╭─ INPUT DATA

(* ===== verification/TurtleClean.v ===== *)
(** * What cleaning the turtle router leaves

    [autoWash] forgets old requests, closes the tunnels of hashes that are not monitored any more and those that carry
    nothing.  A tunnel id that entered the list of a hash although the tunnel does not start here is never taken out of it. *)

From S2P Require Import Prelude RawSerial Tlv TlvSets RsExpr Turtle TurtleNet TurtleProps.
From Stdlib Require Import ZArith Lia SpecFloat.
From stdpp Require Import base list gmap sorting.
Open Scope Z_scope.

Section clean.
Context {C : Type} `{RsTurtleClientService C} (pow_int : float32 -> Z -> float32) (pow : float32 -> float32 -> float32).

(** ** Closing, as a relation: the tunnels [S] are closed, the hashes [K] forgotten *)

(** A hash that is kept only loses closed tunnels. *)
Definition hash_closes (S : list Z) (h h' : TurtleHashInfo C) : Prop :=
  h' = h <| tunnels := tunnels h' |> /\ (forall x, x ∈ tunnels h' -> x ∈ tunnels h) /\ (forall x, x ∈ tunnels h -> x ∈ tunnels h' \/ x ∈ S).

Record closes (S K : list Z) (t t' : p3turtle C) : Prop := {
  cl_tunnels : forall tid tn, _local_tunnels t' !! tid = Some tn <-> _local_tunnels t !! tid = Some tn /\ tid ∉ S;
  cl_gone : forall hash, hash ∈ K -> _incoming_file_hashes t' !! hash = None;
  cl_hashes : forall hash, hash ∉ K -> option_Forall2 (hash_closes S) (_incoming_file_hashes t !! hash) (_incoming_file_hashes t' !! hash);
  cl_searches : _search_requests_origins t' = _search_requests_origins t;
  cl_requests : _tunnel_requests_origins t' = _tunnel_requests_origins t;
  cl_remove : _hashes_to_remove t' = _hashes_to_remove t
}.

Lemma both_known S (a b : option (TurtleHashInfo C)) : option_Forall2 (hash_closes S) a b -> (is_Some a <-> is_Some b).
Proof. intros []; split; intros []; try done; by eexists. Qed.

Lemma hash_closes_refl S h : hash_closes S h h.
Proof. split; [by destruct h|]. split; auto. Qed.

Lemma option_closes_refl S (o : option (TurtleHashInfo C)) : option_Forall2 (hash_closes S) o o.
Proof. destruct o; constructor. apply hash_closes_refl. Qed.

Lemma closes_refl t : closes [] [] t t.
Proof.
  constructor; try done; [|intros ? Hx; by apply elem_of_nil in Hx|intros; apply option_closes_refl].
  intros. split; [|by intros []]. intros; split; [done|apply not_elem_of_nil].
Qed.

Lemma closes_trans S1 K1 S2 K2 t1 t2 t3 : closes S1 K1 t1 t2 -> closes S2 K2 t2 t3 -> closes (S1 ++ S2) (K1 ++ K2) t1 t3.
Proof.
  intros [T1 G1 H1 A1 B1 C1] [T2 G2 H2 A2 B2 C2]. constructor; try congruence.
  - intros tid tn. rewrite T2, T1, not_elem_of_app. tauto.
  - intros hash [Hin|Hin]%elem_of_app; [|by apply G2]. destruct (decide (hash ∈ K2)) as [Hk|Hk]; [by apply G2|].
    specialize (H2 hash Hk). rewrite (G1 hash Hin) in H2. by inversion H2.
  - intros hash [Hn1 Hn2]%not_elem_of_app. specialize (H1 hash Hn1). specialize (H2 hash Hn2).
    destruct H1 as [h h2 (E1 & I1 & O1)|]; inversion H2 as [h' h3 (E2 & I2 & O2)|]; subst; constructor.
    split; [|split]; [rewrite E2 at 1; rewrite E1; by destruct h|auto|]. intros x Hx. rewrite elem_of_app.
    destruct (O1 x Hx) as [Hx2|]; [destruct (O2 x Hx2)|]; auto.
Qed.

Lemma remove_tunnel_in tid l x : x ∈ remove_tunnel (S (length l)) tid 0 l <-> x <> tid /\ x ∈ l.
Proof. by rewrite removed_tunnel, list_elem_of_filter. Qed.

Lemma close_closes t tid : closes [tid] [] t (locked_closeTunnel t tid).1.
Proof.
  assert (Hd : forall (m : gmap Z TurtleTunnel) k tn, delete tid m !! k = Some tn <-> m !! k = Some tn /\ k ∉ [tid])
    by (intros m k tn; rewrite lookup_delete_Some, list_elem_of_singleton; intuition congruence).
  unfold locked_closeTunnel. destruct (_local_tunnels t !! tid) as [tn|] eqn:Et.
  - destruct (local_src tn =? _own_id t); [|destruct (local_dst tn =? _own_id t)].
    + cbn [_incoming_file_hashes upd]. destruct (_incoming_file_hashes t !! tn_hash tn) as [h|] eqn:Eh.
      * constructor; try done; [apply Hd|intros ? Hx; by apply elem_of_nil in Hx|]. intros hash _. cbn [fst _incoming_file_hashes upd].
        rewrite lookup_insert. destruct (decide (tn_hash tn = hash)) as [<-|]; [|apply option_closes_refl]. rewrite Eh. constructor.
        split; [by destruct h|]. cbn [tunnels upd]. split; intros x; rewrite remove_tunnel_in, ?list_elem_of_singleton; [tauto|].
        destruct (decide (x = tid)); tauto.
      * constructor; try done; [apply Hd|intros ? Hx; by apply elem_of_nil in Hx|]. intros; apply option_closes_refl.
    + destruct (_outgoing_tunnel_client_services t !! tid); (constructor; try done; [apply Hd|intros ? Hx; by apply elem_of_nil in Hx|]; intros; apply option_closes_refl).
    + constructor; try done; [apply Hd|intros ? Hx; by apply elem_of_nil in Hx|]. intros; apply option_closes_refl.
  - constructor; try done; [|intros ? Hx; by apply elem_of_nil in Hx|intros; apply option_closes_refl].
    intros k tn. cbn. rewrite list_elem_of_singleton. intuition congruence.
Qed.

Lemma foldl_close l : forall st S K t0, closes S K t0 st.1 ->
  closes (S ++ l) K t0 (foldl (fun st tid => let '(t, r) := locked_closeTunnel st.1 tid in (t, st.2 ++ r)) st l).1.
Proof.
  induction l as [|tid l IH]; intros st S K t0 Hc; [by rewrite app_nil_r|]. cbn [foldl]. pose proof (close_closes st.1 tid) as H1.
  destruct (locked_closeTunnel st.1 tid) as [t' r]. replace (S ++ tid :: l) with ((S ++ [tid]) ++ l) by (by rewrite <- app_assoc). apply IH.
  pose proof (closes_trans _ _ _ _ _ _ _ Hc H1) as H2. by rewrite app_nil_r in H2.
Qed.

Lemma close_tunnels_closes t l : closes l [] t (close_tunnels t l).1.
Proof. apply (foldl_close l (t, []) [] []), closes_refl. Qed.

(** Forgetting a hash closes its tunnels. *)
Lemma remove_hash_closes st hash S K t0 : closes S K t0 st.1 ->
  closes (S ++ default [] (tunnels <$> _incoming_file_hashes st.1 !! hash)) (K ++ [hash]) t0 (remove_hash st hash).1.
Proof.
  intros Hc. unfold remove_hash. destruct (_incoming_file_hashes st.1 !! hash) as [h|] eqn:Eh.
  - cbn [default fmap option_fmap option_map]. pose proof (close_tunnels_closes st.1 (tunnels h)) as H1.
    destruct (close_tunnels st.1 (tunnels h)) as [t' r]. cbn [fst] in *.
    assert (H2 : closes [] [hash] t' (t' <| _incoming_file_hashes := delete hash (_incoming_file_hashes t') |>)).
    { constructor; try done.
      - intros. split; [|by intros []]. intros; split; [done|apply not_elem_of_nil].
      - intros k ->%list_elem_of_singleton. cbn. apply lookup_delete_eq.
      - intros k Hk. cbn. rewrite lookup_delete_ne; [apply option_closes_refl|]. intros ->. apply Hk. by apply list_elem_of_singleton. }
    pose proof (closes_trans _ _ _ _ _ _ _ H1 H2) as H3. cbn [app] in H3. rewrite app_nil_r in H3. by apply closes_trans with st.1.
  - cbn [default fmap option_fmap option_map]. rewrite app_nil_r. destruct Hc as [T G Hh A B D]. constructor; try done.
    + intros k [Hk|Hk]%elem_of_app; [by apply G|]. by apply list_elem_of_singleton in Hk as ->.
    + intros k [Hk _]%not_elem_of_app. by apply Hh.
Qed.

(** The tunnels of the hashes in [l]. *)
Definition tunnels_of (t : p3turtle C) (l : list Z) (tid : Z) : Prop :=
  exists hash h, hash ∈ l /\ _incoming_file_hashes t !! hash = Some h /\ tid ∈ tunnels h.

Lemma remove_hashes_closes l : forall st S K t0, NoDup (K ++ l) -> closes S K t0 st.1 -> (forall x, x ∈ S <-> tunnels_of t0 K x) ->
  exists S', closes S' (K ++ l) t0 (foldl remove_hash st l).1 /\ forall x, x ∈ S' <-> tunnels_of t0 (K ++ l) x.
Proof.
  induction l as [|hash l IH]; intros st S K t0 Hn Hc HS; [exists S; by rewrite app_nil_r|]. cbn [foldl].
  pose proof (remove_hash_closes st hash S K t0 Hc) as Hc'. replace (K ++ hash :: l) with ((K ++ [hash]) ++ l) in * by (by rewrite <- app_assoc).
  eapply IH; [exact Hn|exact Hc'|]. assert (Hk : hash ∉ K).
  { intros Hk. apply NoDup_app in Hn as (Hn & _ & _). apply NoDup_app in Hn as (_ & Hd & _). by apply (Hd hash Hk), list_elem_of_singleton. }
  pose proof (cl_hashes _ _ _ _ Hc hash Hk) as Hh. intros x. rewrite elem_of_app, HS. unfold tunnels_of. split.
  - intros [(k & h & Hin & E & Hx)|Hx]; [exists k, h; split; [apply elem_of_app; by left|done]|].
    inversion Hh as [h h' (_ & I & _) E1 E2|E1 E2]; rewrite <- E2 in Hx; cbn in Hx; [|by apply elem_of_nil in Hx].
    exists hash, h. split; [apply elem_of_app; right; by left|]. split; [done|by apply I].
  - intros (k & h & [Hin| ->%list_elem_of_singleton]%elem_of_app & E & Hx); [left; eauto|]. rewrite E in Hh. inversion Hh as [h1 h' (_ & _ & O) E1 E2|]; subst.
    cbn. destruct (O x Hx) as [|HxS]; [by right|]. left. by apply HS.
Qed.

(** A tunnel that nothing has gone through for a minute. *)
Definition idle (e : turtle_env) (tn : TurtleTunnel) : Prop := tn_time_stamp tn + MAXIMUM_TUNNEL_IDLE_TIME < now e.

Lemma idle_tunnels_in e (t : p3turtle C) tid : tid ∈ idle_tunnels e t <-> exists tn, _local_tunnels t !! tid = Some tn /\ idle e tn.
Proof.
  unfold idle_tunnels. rewrite list_elem_of_fmap. split.
  - intros ([k tn] & -> & Hx). apply list_elem_of_filter in Hx as [Hi Hx%elem_of_in_order]. by exists tn.
  - intros (tn & E & Hi). exists (tid, tn). split; [done|]. apply list_elem_of_filter. split; [done|]. by apply elem_of_in_order.
Qed.

(** Cleaning.  [autoWash] forgets exactly the searches and the requests for tunnels that are older than ten minutes, exactly the hashes
    that are not monitored any more, and closes exactly the tunnels that those hashes list and those that have been idle for more than a
    minute. *)
Theorem autoWash_spec e (t : p3turtle C) : let t' := (autoWash e t).1 in
  (forall id r, _search_requests_origins t' !! id = Some r <-> _search_requests_origins t !! id = Some r /\ now e <= si_time_stamp r + 600) /\
  (forall id r, _tunnel_requests_origins t' !! id = Some r <-> _tunnel_requests_origins t !! id = Some r /\ now e <= ti_time_stamp r + 600) /\
  (forall tid tn, _local_tunnels t' !! tid = Some tn <->
     _local_tunnels t !! tid = Some tn /\ now e <= tn_time_stamp tn + 60 /\ ~ tunnels_of t (elements (_hashes_to_remove t)) tid) /\
  (forall hash, is_Some (_incoming_file_hashes t' !! hash) <-> is_Some (_incoming_file_hashes t !! hash) /\ hash ∉ _hashes_to_remove t) /\
  _hashes_to_remove t' = ∅.
Proof.
  unfold autoWash, wash_hashes.
  destruct (remove_hashes_closes (merge_sort Z.le (elements (_hashes_to_remove t))) (t, []) [] [] t) as (S & H1 & HS).
  { cbn. rewrite merge_sort_Permutation. apply NoDup_elements. }
  { apply closes_refl. }
  { intros x. unfold tunnels_of. split; [intros Hx; by apply elem_of_nil in Hx|]. intros (k & h & Hk & _). by apply elem_of_nil in Hk. }
  destruct (foldl remove_hash _ _) as [t1 r1]. cbn [app fst] in *.
  pose proof (close_tunnels_closes (wash_requests e (t1 <| _hashes_to_remove := ∅ |>)) (idle_tunnels e (wash_requests e (t1 <| _hashes_to_remove := ∅ |>)))) as H2.
  pose proof (idle_tunnels_in e (wash_requests e (t1 <| _hashes_to_remove := ∅ |>))) as Hi.
  destruct (close_tunnels _ _) as [t2 r2]. cbn [fst] in *. destruct H1 as [T1 G1 Hh1 A1 B1 _], H2 as [T2 _ Hh2 A2 B2 C2].
  assert (HK : forall hash, hash ∈ merge_sort Z.le (elements (_hashes_to_remove t)) <-> hash ∈ _hashes_to_remove t)
    by (intros; by rewrite merge_sort_Permutation, elem_of_elements).
  assert (HS' : forall x, x ∈ S <-> tunnels_of t (elements (_hashes_to_remove t)) x).
  { intros x. rewrite HS. unfold tunnels_of. by setoid_rewrite (merge_sort_Permutation Z.le (elements (_hashes_to_remove t))). }
  split_and!.
  - intros id r. rewrite A2. cbn [_search_requests_origins wash_requests upd]. rewrite A1, map_lookup_filter_Some. done.
  - intros id r. rewrite B2. cbn [_tunnel_requests_origins wash_requests upd]. rewrite B1, map_lookup_filter_Some. done.
  - intros tid tn. rewrite T2, Hi. cbn [_local_tunnels wash_requests upd]. rewrite T1, HS'. unfold idle, MAXIMUM_TUNNEL_IDLE_TIME. split.
    + intros [[E Hd] Hn]. split_and!; [done| |done]. apply Z.nlt_ge. intros Hlt. apply Hn. exists tn. split; [|done]. apply T1. by rewrite HS'.
    + intros (E & Hle & Hd). split; [done|]. intros (tn' & E' & Hlt). apply T1 in E' as [E' _]. rewrite E in E'. injection E' as <-. lia.
  - intros hash. specialize (Hh2 hash (not_elem_of_nil _)). cbn [_incoming_file_hashes wash_requests upd] in Hh2.
    destruct (decide (hash ∈ merge_sort Z.le (elements (_hashes_to_remove t)))) as [Hk|Hk]; pose proof Hk as Hk'; rewrite HK in Hk'.
    + specialize (G1 hash Hk). rewrite G1 in Hh2. apply both_known in Hh2. rewrite <- Hh2. split; [intros Hs; by apply is_Some_None in Hs|by intros [_ []]].
    + apply both_known in Hh2. rewrite <- Hh2, <- (both_known _ _ _ (Hh1 hash Hk)). tauto.
  - by rewrite C2.
Qed.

╰─

HOW TO COMPLETE THIS TASK
Print, without alteration, only the lines above between the one holding "destruct (decide (x = tid)); tauto." and the one holding "Lemma foldl_close l", inclusive.

SOLUTION
        destruct (decide (x = tid)); tauto.
      * constructor; try done; [apply Hd|intros ? Hx; by apply elem_of_nil in Hx|]. intros; apply option_closes_refl.
    + destruct (_outgoing_tunnel_client_services t !! tid); (constructor; try done; [apply Hd|intros ? Hx; by apply elem_of_nil in Hx|]; intros; apply option_closes_refl).
    + constructor; try done; [apply Hd|intros ? Hx; by apply elem_of_nil in Hx|]. intros; apply option_closes_refl.
  - constructor; try done; [|intros ? Hx; by apply elem_of_nil in Hx|intros; apply option_closes_refl].
    intros k tn. cbn. rewrite list_elem_of_singleton. intuition congruence.
Qed.

Lemma foldl_close l : forall st S K t0, closes S K t0 st.1 ->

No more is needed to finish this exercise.